[DATASET RECORDS]
Lemma explicit_rule_spec rule allowed k : rule ∈ routing_rules -> explicit_rule (by_name T) rule = Ok (allowed, k) ->
  (allowed = [] /\ k = [] /\ forall source destination, in_force rule source destination -> rule_policy rule = str "automatic") \/
  exists source destination, in_force rule source destination /\ rule_policy rule <> str "automatic" /\
    allowed = (if bool_decide (rule_policy rule = str "allow")
               then map (fun f => (t_name source, t_name destination, f))
                      (common (family_networks (rule_family rule) (networks source)) (reached_networks (rule_family rule) source destination))
               else []) /\
    exists x, k = [x] /\ grants rule source destination x.
Proof.
  intros Hr. unfold explicit_rule. destruct (rr_enabled rule) eqn:He; cbn [negb].
  2: { intros [= <- <-]. left. do 2 (split; [done|]). intros s d (_&He'&_). congruence. }
  intros (u&Hv&Hk)%bind_Ok. apply raise_if_Ok, orb_false_iff, proj1, negb_false_iff, bool_decide_eq_true in Hv. destruct (dict_get (rr_source_interface rule) (by_name T)) as [source|] eqn:Es.
  2: { injection Hk as <- <-. left. do 2 (split; [done|]). intros s d (_&_&_&Hs&_). congruence. }
  destruct (dict_get (rr_destination_interface rule) (by_name T)) as [destination|] eqn:Ed.
  2: { injection Hk as <- <-. left. do 2 (split; [done|]). intros s d (_&_&_&_&Hd&_). congruence. }
  destruct (has_permissions source && has_permissions destination) eqn:Hp.
  2: { injection Hk as <- <-. left. do 2 (split; [done|]). intros s d (_&_&_&Hs&Hd&Hs'&Hd'&_). rewrite Hs in Es. rewrite Hd in Ed. simplify_eq.
       by rewrite Hs', Hd' in Hp. }
  apply andb_true_iff in Hp as [Hps Hpd]. destruct (by_name_elem _ _ Es) as [Hs _]. destruct (by_name_elem _ _ Ed) as [Hd _].
  apply explicit_pair_spec in Hk as [([Hc|Ha]&->&->)|(Hc&Ha&Hal&Hx)]; [..|by apply T_ok|by apply T_ok].
  - left. do 2 (split; [done|]). intros s d (_&_&_&Hs'&Hd'&_&_&Hc'). rewrite Hs' in Es. rewrite Hd' in Ed. by simplify_eq.
  - left. by do 2 (split; [done|]).
  - right. exists source, destination. by split_and!.
Qed.
(* ===== verification/RoutingPermissionsProps.v ===== *)
(** What the rows of routing permissions show is what the rendered firewall does. *)

From S2P Require Import Prelude Utf8 PyText Json Sha256 IpAddress Networks IpRoundtrip Trace SourceGroups SourceGroupsProps Firewall.
From S2P Require Import Nftables FirewallText FirewallMeaning FirewallProps FirewallRouting RoutingRules FirewallRoutingProps RoutingPermissions.
Open Scope Z_scope.

(* ------------------------------------------------------------------ *)
(** ** Addresses and networks of interfaces *)

Lemma ipv4_str_nonempty n : ipv4_str n <> [].
Proof. intros E. pose proof (ipv4_str_dot n) as Hd. rewrite E in Hd. by apply not_elem_of_nil in Hd. Qed.

Lemma interface_of_network f s :
  match interface_of f s with Some text => text <> [] /\ is_Some (network_of false f s) | None => network_of false f s = None end.
Proof.
  unfold interface_of, network_of. pose proof (split_on_no 47 s) as Hno.
  destruct (match split_on 47 s with [a] => Some (a, None) | [a; m] => Some (a, Some m) | _ => None end) as [[a mask]|] eqn:E; [|done].
  assert (47 ∉ a) as Ha by (destruct (split_on 47 s) as [|? [|? [|]]]; try done; injection E as <- _; apply Hno; by left).
  cbn [mbind option_bind]. destruct (address_of f a) as [[n scope]|] eqn:En; [|done]. cbn [mbind option_bind].
  destruct (match mask with Some m => make_netmask f m | None => Some (width f) end); [|done]. cbn [mbind option_bind].
  split; [|by destruct (_ =? _); eexists]. destruct f; [apply ipv4_str_nonempty|]. apply address_of_spec in En as [Hn _]; [|done].
  intros E'. pose proof (ipv6_str_colon n Hn) as Hc. rewrite E' in Hc. by apply not_elem_of_nil in Hc.
Qed.

Lemma configured_address_network cidr : _configured_address cidr = [] <-> (cidr ≫= ip_network) = None.
Proof.
  destruct cidr as [[|c t]|]; [done| |done]. unfold _configured_address, ip_interface_ip. cbn [mbind option_bind].
  unfold ip_network. pose proof (interface_of_network V4 (c :: t)) as H4. pose proof (interface_of_network V6 (c :: t)) as H6.
  destruct (interface_of V4 (c :: t)) as [s|]; cbn [default].
  - destruct H4 as [Hs (n&->)]. done.
  - rewrite H4. destruct (interface_of V6 (c :: t)) as [s|]; cbn [default]; [|by rewrite H6]. destruct H6 as [Hs (n&->)]. done.
Qed.

Section Rows.
Context `{PyRuntime} `{PyCase} {laws : PyCaseLaws}.

Lemma cidr_networks_spec family value s : s ∈ cidr_networks family (default [] value) <->
  exists n, (value ≫= ip_network) = Some n /\ s = network_str n /\ (family = 0 \/ family = family_number (version n)).
Proof.
  destruct value as [[|c t]|]; cbn [default]; [| |split; [by intros ?%not_elem_of_nil|by intros (n&[=]&_)]].
  { split; [by intros ?%not_elem_of_nil|]. intros (n&Hn&_). by vm_compute in Hn. }
  unfold cidr_networks. cbn [mbind option_bind id]. destruct (ip_network (c :: t)) as [n|].
  - destruct ((family =? 0) || (family_number (version n) =? family)) eqn:E.
    + rewrite list_elem_of_singleton. apply covers in E. split; [intros ->; by exists n|]. by intros (m&[= <-]&->&_).
    + split; [by intros ?%not_elem_of_nil|]. intros (m&[= <-]&_&Hf). apply covers in Hf. congruence.
  - split; [by intros ?%not_elem_of_nil|]. by intros (n&[=]&_).
Qed.

(** The two views of a target. *)
Definition same_target (t : Target) (u : PermissionTarget) : Prop :=
  t_name t = pt_name u /\ t_role t = pt_role u /\ forall family s, s ∈ target_networks u family <-> s ∈ family_networks family (networks t).

Lemma ver_network_str n : network_wf n -> ver (network_str n) = version n.
Proof. intros Hn. unfold ver. by rewrite ip_network_strict_str. Qed.

Lemma family_networks_elem family l s : s ∈ family_networks family l <-> (s ∈ l) /\ (family = 0 \/ family = family_number (ver s)).
Proof.
  unfold family_networks. destruct (Z.eqb_spec family 0) as [->|Hf]; [naive_solver|]. rewrite filter_elem, Z.eqb_eq. naive_solver.
Qed.

Lemma target_networks_spec ip_cidr ipv6_cidr u : pt_ip_cidr u = default [] ip_cidr -> pt_ipv6_cidr u = default [] ipv6_cidr ->
  forall family s, s ∈ target_networks u family <-> s ∈ family_networks family (_networks_from_cidrs [ip_cidr; ipv6_cidr]).
Proof.
  intros E4 E6 family s. unfold target_networks. rewrite E4, E6, elem_of_app, !cidr_networks_spec, family_networks_elem, networks_from_cidrs_elem. split.
  - intros [(n&Hn&->&Hf)|(n&Hn&->&Hf)]; (split; [eexists _, n; split; [|done]|rewrite ver_network_str; [done|]]);
      try (by left); try (by right; left); [destruct ip_cidr; [|done]|destruct ipv6_cidr; [|done]]; by eapply ip_network_wf.
  - intros [(v&n&Hv&Hn&->) Hf]. rewrite ver_network_str in Hf by (destruct v; [|done]; by eapply ip_network_wf).
    rewrite !elem_of_cons in Hv. destruct Hv as [->|[->|Hv]]; [left|right|by apply not_elem_of_nil in Hv]; by exists n.
Qed.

[WORK TO COMPLETE] Send back each record exactly, and include them all.

[RESPONSE TO THE TASK]
Lemma explicit_rule_spec rule allowed k : rule ∈ routing_rules -> explicit_rule (by_name T) rule = Ok (allowed, k) ->
  (allowed = [] /\ k = [] /\ forall source destination, in_force rule source destination -> rule_policy rule = str "automatic") \/
  exists source destination, in_force rule source destination /\ rule_policy rule <> str "automatic" /\
    allowed = (if bool_decide (rule_policy rule = str "allow")
               then map (fun f => (t_name source, t_name destination, f))
                      (common (family_networks (rule_family rule) (networks source)) (reached_networks (rule_family rule) source destination))
               else []) /\
    exists x, k = [x] /\ grants rule source destination x.
Proof.
  intros Hr. unfold explicit_rule. destruct (rr_enabled rule) eqn:He; cbn [negb].
  2: { intros [= <- <-]. left. do 2 (split; [done|]). intros s d (_&He'&_). congruence. }
  intros (u&Hv&Hk)%bind_Ok. apply raise_if_Ok, orb_false_iff, proj1, negb_false_iff, bool_decide_eq_true in Hv. destruct (dict_get (rr_source_interface rule) (by_name T)) as [source|] eqn:Es.
  2: { injection Hk as <- <-. left. do 2 (split; [done|]). intros s d (_&_&_&Hs&_). congruence. }
  destruct (dict_get (rr_destination_interface rule) (by_name T)) as [destination|] eqn:Ed.
  2: { injection Hk as <- <-. left. do 2 (split; [done|]). intros s d (_&_&_&_&Hd&_). congruence. }
  destruct (has_permissions source && has_permissions destination) eqn:Hp.
  2: { injection Hk as <- <-. left. do 2 (split; [done|]). intros s d (_&_&_&Hs&Hd&Hs'&Hd'&_). rewrite Hs in Es. rewrite Hd in Ed. simplify_eq.
       by rewrite Hs', Hd' in Hp. }
  apply andb_true_iff in Hp as [Hps Hpd]. destruct (by_name_elem _ _ Es) as [Hs _]. destruct (by_name_elem _ _ Ed) as [Hd _].
  apply explicit_pair_spec in Hk as [([Hc|Ha]&->&->)|(Hc&Ha&Hal&Hx)]; [..|by apply T_ok|by apply T_ok].
  - left. do 2 (split; [done|]). intros s d (_&_&_&Hs'&Hd'&_&_&Hc'). rewrite Hs' in Es. rewrite Hd' in Ed. by simplify_eq.
  - left. by do 2 (split; [done|]).
  - right. exists source, destination. by split_and!.
Qed.
(* ===== verification/RoutingPermissionsProps.v ===== *)
(** What the rows of routing permissions show is what the rendered firewall does. *)

From S2P Require Import Prelude Utf8 PyText Json Sha256 IpAddress Networks IpRoundtrip Trace SourceGroups SourceGroupsProps Firewall.
From S2P Require Import Nftables FirewallText FirewallMeaning FirewallProps FirewallRouting RoutingRules FirewallRoutingProps RoutingPermissions.
Open Scope Z_scope.

(* ------------------------------------------------------------------ *)
(** ** Addresses and networks of interfaces *)

Lemma ipv4_str_nonempty n : ipv4_str n <> [].
Proof. intros E. pose proof (ipv4_str_dot n) as Hd. rewrite E in Hd. by apply not_elem_of_nil in Hd. Qed.

Lemma interface_of_network f s :
  match interface_of f s with Some text => text <> [] /\ is_Some (network_of false f s) | None => network_of false f s = None end.
Proof.
  unfold interface_of, network_of. pose proof (split_on_no 47 s) as Hno.
  destruct (match split_on 47 s with [a] => Some (a, None) | [a; m] => Some (a, Some m) | _ => None end) as [[a mask]|] eqn:E; [|done].
  assert (47 ∉ a) as Ha by (destruct (split_on 47 s) as [|? [|? [|]]]; try done; injection E as <- _; apply Hno; by left).
  cbn [mbind option_bind]. destruct (address_of f a) as [[n scope]|] eqn:En; [|done]. cbn [mbind option_bind].
  destruct (match mask with Some m => make_netmask f m | None => Some (width f) end); [|done]. cbn [mbind option_bind].
  split; [|by destruct (_ =? _); eexists]. destruct f; [apply ipv4_str_nonempty|]. apply address_of_spec in En as [Hn _]; [|done].
  intros E'. pose proof (ipv6_str_colon n Hn) as Hc. rewrite E' in Hc. by apply not_elem_of_nil in Hc.
Qed.

Lemma configured_address_network cidr : _configured_address cidr = [] <-> (cidr ≫= ip_network) = None.
Proof.
  destruct cidr as [[|c t]|]; [done| |done]. unfold _configured_address, ip_interface_ip. cbn [mbind option_bind].
  unfold ip_network. pose proof (interface_of_network V4 (c :: t)) as H4. pose proof (interface_of_network V6 (c :: t)) as H6.
  destruct (interface_of V4 (c :: t)) as [s|]; cbn [default].
  - destruct H4 as [Hs (n&->)]. done.
  - rewrite H4. destruct (interface_of V6 (c :: t)) as [s|]; cbn [default]; [|by rewrite H6]. destruct H6 as [Hs (n&->)]. done.
Qed.

Section Rows.
Context `{PyRuntime} `{PyCase} {laws : PyCaseLaws}.

Lemma cidr_networks_spec family value s : s ∈ cidr_networks family (default [] value) <->
  exists n, (value ≫= ip_network) = Some n /\ s = network_str n /\ (family = 0 \/ family = family_number (version n)).
Proof.
  destruct value as [[|c t]|]; cbn [default]; [| |split; [by intros ?%not_elem_of_nil|by intros (n&[=]&_)]].
  { split; [by intros ?%not_elem_of_nil|]. intros (n&Hn&_). by vm_compute in Hn. }
  unfold cidr_networks. cbn [mbind option_bind id]. destruct (ip_network (c :: t)) as [n|].
  - destruct ((family =? 0) || (family_number (version n) =? family)) eqn:E.
    + rewrite list_elem_of_singleton. apply covers in E. split; [intros ->; by exists n|]. by intros (m&[= <-]&->&_).
    + split; [by intros ?%not_elem_of_nil|]. intros (m&[= <-]&_&Hf). apply covers in Hf. congruence.
  - split; [by intros ?%not_elem_of_nil|]. by intros (n&[=]&_).
Qed.

(** The two views of a target. *)
Definition same_target (t : Target) (u : PermissionTarget) : Prop :=
  t_name t = pt_name u /\ t_role t = pt_role u /\ forall family s, s ∈ target_networks u family <-> s ∈ family_networks family (networks t).

Lemma ver_network_str n : network_wf n -> ver (network_str n) = version n.
Proof. intros Hn. unfold ver. by rewrite ip_network_strict_str. Qed.

Lemma family_networks_elem family l s : s ∈ family_networks family l <-> (s ∈ l) /\ (family = 0 \/ family = family_number (ver s)).
Proof.
  unfold family_networks. destruct (Z.eqb_spec family 0) as [->|Hf]; [naive_solver|]. rewrite filter_elem, Z.eqb_eq. naive_solver.
Qed.

Lemma target_networks_spec ip_cidr ipv6_cidr u : pt_ip_cidr u = default [] ip_cidr -> pt_ipv6_cidr u = default [] ipv6_cidr ->
  forall family s, s ∈ target_networks u family <-> s ∈ family_networks family (_networks_from_cidrs [ip_cidr; ipv6_cidr]).
Proof.
  intros E4 E6 family s. unfold target_networks. rewrite E4, E6, elem_of_app, !cidr_networks_spec, family_networks_elem, networks_from_cidrs_elem. split.
  - intros [(n&Hn&->&Hf)|(n&Hn&->&Hf)]; (split; [eexists _, n; split; [|done]|rewrite ver_network_str; [done|]]);
      try (by left); try (by right; left); [destruct ip_cidr; [|done]|destruct ipv6_cidr; [|done]]; by eapply ip_network_wf.
  - intros [(v&n&Hv&Hn&->) Hf]. rewrite ver_network_str in Hf by (destruct v; [|done]; by eapply ip_network_wf).
    rewrite !elem_of_cons in Hv. destruct Hv as [->|[->|Hv]]; [left|right|by apply not_elem_of_nil in Hv]; by exists n.
Qed.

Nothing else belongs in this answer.